Infodumps having been handled with Homicide’s customary naturalness, we are soon into action. The body of a woman is found in the toilets of a swanky hotel where the great and good of Baltimore have gathered to honour Felix Wilson (James Earl Jones), a prominent black businessman and philanthropist, not to mention friend of Giardello, who is sitting with the family. Unfortunately, the victim is their maid.
Equally unfortunately, Pembleton pulls the case. I say unfortunately because Pembleton, in awe of Wilson and what he has done for the black community, starts with the presumption that neither he nor his family, by virtue of who they are, can be involved, and any attempt to investigate him is a racist slur. Gee concurs in this, initially at first, and only Ballard, who Pembleton contemptuously refers to a ‘Seattle’ wants to see proper procedures applied.
As may have been expected, the case eventually does find its way back to the Wilsons. The case is solved but not cleared when Pembleton meets Felix and his son for an interrogation in which their rights are not read, thus invalidating anything they say as evidence.
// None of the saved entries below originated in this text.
(** C8 as stated, for a present call on an instance with history [es]. *)
Definition single_use_claim (P : presenter) (h : heap) (m n : val)
    (es : list event) : Prop :=
  (spec_phase_from created es = Some dismissed
   ∨ spec_phase_from created es = Some presenting) →
  rejected (run P (present m n h)).1.1 = true.

(** The [_nav] of [m] is unset, or a navigation stack with a configuration. *)
Definition nav_ok (h : heap) (m : val) : bool :=
  let nav := field h m "_nav" in
  negb (truthy nav)
  || (bool_decide (class_of h nav ≠ None)
      && bool_decide (class_of h (field h nav "config") = Some ConfigInst)).

(** The name is a string the registry resolves. *)
Definition registered (reg : gmap string val) (name : val) : bool :=
  match name with
  | VStr s => bool_decide (is_Some (Animation_lookup s reg))
  | _ => false
  end.

(** C9 as stated: when the transition name of the presentation is not
    registered, the present call is rejected. *)
Definition unregistered_rejected_claim (reg : gmap string val) (P : presenter)
    (h : heap) (m n : val) (d : string) : Prop :=
  ∀ name, getTransitionName m d h = Done name h →
          registered reg name = false →
          rejected (run P (present m n h)).1.1 = true.

(** A modal whose enter animation names nothing that was registered, and
    which is not attached to a navigation stack. *)
Definition unregistered_heap : heap :=
  <[9%positive := Obj ModalInst
      (<["_app" := VRef 1]> {[ "_enterAnimation" := VStr "no-such-animation" ]})]>
  config_heap.

(** ** Notions for the further properties *)

(** The properties the constructor gives a new instance, from what the
    caller passed. *)
Definition modal_fields (app : val) (ld : loc) (enter leave : val)
    : gmap string val :=
  <["isOverlay" := VBool true]>
  (<["_leaveAnimation" := leave]>
  (<["_enterAnimation" := enter]>
  (<["_app" := app]>
  (<["data" := VRef ld]>
  (<["component" := ModalCmp]> ∅))))).

(** What a completed [create] leaves: the new instance [m], the data
    object [ld] and the options object [lo] it holds, in the heap [h']. *)
Record create_post (ctrl : ModalController) (component data opts : val)
    (h : heap) (m ld lo : loc) (h' : heap) : Prop := {
  cp_new : h !! m = None;
  cp_m_ld : m ≠ ld;
  cp_m_lo : m ≠ lo;
  cp_data : (data = VRef ld ∧ is_Some (h !! ld))
            ∨ (truthy data = false ∧ h !! ld = None);
  cp_opts : (opts = VRef lo ∧ is_Some (h !! lo))
            ∨ (opts = VUndef ∧ h !! lo = None);
  cp_live : ∀ l, is_Some (h' !! l) ↔ is_Some (h !! l) ∨ l = m ∨ l = ld ∨ l = lo;
  cp_inst : h' !! m
            = Some (Obj ModalInst
                      (modal_fields (_app ctrl) ld
                         (field h opts "enterAnimation")
                         (field h opts "leaveAnimation")));
  cp_component : field h' (VRef ld) "component" = component;
  cp_optsref : field h' (VRef ld) "opts" = VRef lo;
  cp_showBackdrop :
    field h' (VRef lo) "showBackdrop" = flag_value (field h opts "showBackdrop");
  cp_enableBackdropDismiss :
    field h' (VRef lo) "enableBackdropDismiss"
    = flag_value (field h opts "enableBackdropDismiss");
  cp_frame : ∀ l n, l ≠ m →
             n ≠ "component" → n ≠ "opts" →
             n ≠ "showBackdrop" → n ≠ "enableBackdropDismiss" →
             field h' (VRef l) n = field h (VRef l) n;
  cp_other : ∀ l, l ≠ m → l ≠ ld → l ≠ lo → h' !! l = h !! l;
  cp_class : ∀ l, l ≠ m → is_Some (h !! l) →
             class_of h' (VRef l) = class_of h (VRef l);
  cp_exact : ∀ l n, l ≠ m →
             ¬ (l = ld ∧ (n = "component" ∨ n = "opts")) →
             ¬ (l = lo ∧ (n = "showBackdrop" ∨ n = "enableBackdropDismiss")) →
             field h' (VRef l) n = field h (VRef l) n;
  cp_new_data : h !! ld = None → class_of h' (VRef ld) = Some PlainObject;
  cp_new_opts : h !! lo = None → class_of h' (VRef lo) = Some PlainObject
}.

(** A primitive value: a boolean, a number or a string. *)
Definition primitive (v : val) : bool :=
  match v with
  | VBool _ | VNum _ | VStr _ => true
  | _ => false
  end.

(** [a] is no object at all: [undefined], [null] or a primitive. *)
Definition not_an_object (a : val) : bool :=
  match a with
  | VRef _ | VFun _ => false
  | _ => true
  end.

(** A heap with, at 7, a modal whose controller was given no [App]. *)
Definition appless_heap : heap :=
  <[7%positive := Obj ModalInst {[ "_app" := VUndef ]}]> sample_heap.

(** A run of assignments to [id], oldest first. *)
Definition Label_set_ids (vs : list val) (l : Label) : Label :=
  foldl (λ l v, Label_set_id v l) l vs.

(** The last truthy value of [vs], or [d] when there is none. *)
Definition last_truthy (vs : list val) (d : option val) : option val :=
  foldl (λ acc v, if truthy v then Some v else acc) d vs.

(** * Reasoning about the heap *)

Section heap_lemmas.
Implicit Types (h : heap) (l : loc) (n : string) (x v : val).

Lemma bind_Done {A B} (m : M A) (f : A → M B) h a h' :
  m h = Done a h' → (m ≫= f) h = f a h'.
Proof. unfold mbind, M_bind. by intros ->. Qed.

Lemma bind_Threw {A B} (m : M A) (f : A → M B) h e h' :
  m h = Threw e h' → (m ≫= f) h = Threw e h'.
Proof. unfold mbind, M_bind. by intros ->. Qed.

Lemma getprop_live h l n :
  is_Some (h !! l) → getprop (VRef l) n h = Done (field h (VRef l) n) h.
Proof. intros [o Ho]. unfold getprop, field. by rewrite Ho. Qed.

Lemma setprop_live h l n x :
  is_Some (h !! l) → setprop (VRef l) n x h = Done () (upd l n x h).
Proof. intros [o Ho]. unfold setprop, upd. by rewrite Ho. Qed.

Lemma upd_lookup h l n x l' :
  upd l n x h !! l' =
    if decide (l = l')
    then (λ o, Obj (cls o) (<[n := x]> (props o))) <$> h !! l'
    else h !! l'.
Proof.
  unfold upd. case_decide as Hl.
  - subst l'. destruct (h !! l) as [o|] eqn:Ho; [|by rewrite Ho].
    by rewrite lookup_insert_eq.
  - destruct (h !! l) as [o|]; [|done]. by rewrite lookup_insert_ne.
Qed.

Lemma upd_live h l n x l' : is_Some (upd l n x h !! l') ↔ is_Some (h !! l').
Proof.
  rewrite upd_lookup. case_decide; [|done]. by rewrite fmap_is_Some.
Qed.

Lemma dom_upd h l n x : dom (upd l n x h) = dom h.
Proof.
  apply set_eq. intros l'. by rewrite !elem_of_dom, upd_live.
Qed.

Lemma upd_cls h l n x l' : cls <$> upd l n x h !! l' = cls <$> h !! l'.
Proof.
  rewrite upd_lookup. case_decide; [|done]. by destruct (h !! l').
Qed.

Lemma field_upd_eq h l n x :
  is_Some (h !! l) → field (upd l n x h) (VRef l) n = x.
Proof.
  intros [o Ho]. unfold field. rewrite upd_lookup, decide_True, Ho by done.
  simpl. by rewrite lookup_insert_eq.
Qed.

Lemma field_upd_ne h l n x l' n' :
  l ≠ l' ∨ n ≠ n' → field (upd l n x h) (VRef l') n' = field h (VRef l') n'.
Proof.
  intros Hne. unfold field. rewrite upd_lookup. case_decide as Hl; [|done].
  subst l'. destruct (h !! l) as [o|]; [|done]. simpl.
  destruct Hne as [?|?]; [done|]. by rewrite lookup_insert_ne.
Qed.

Lemma mapping_upd_eq h l n x :
  mapping (upd l n x h) (VRef l) = insert n x <$> mapping h (VRef l).
Proof.
  unfold mapping. rewrite upd_lookup, decide_True by done.
  by destruct (h !! l).
Qed.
The son is the killer: he was in love with Malala but killed her in a jealous rage when he discovered she was also sleeping with his father. The Wilsons are going to protect their son: what’s more, they are leaving Baltimore, and pulling out their holdings. Pembleton, in the end, is forced to make an apology, of sorts, to Ballard.
It was an intriguing story. What I took from it was the customary message that the rich – even such ‘good’ rich as a black couple who have not forgotten their roots – are ultimately intent on being above the Law. Their son is a murderer: he has killed someone known to and liked by them, someone under their protection. But he is to be protected from what he has done, justice is to be denied, because they have the money to confront it. And in what I can only interpret as a fit of pique that they should even be questioned about this crime, they will take their toys and go away.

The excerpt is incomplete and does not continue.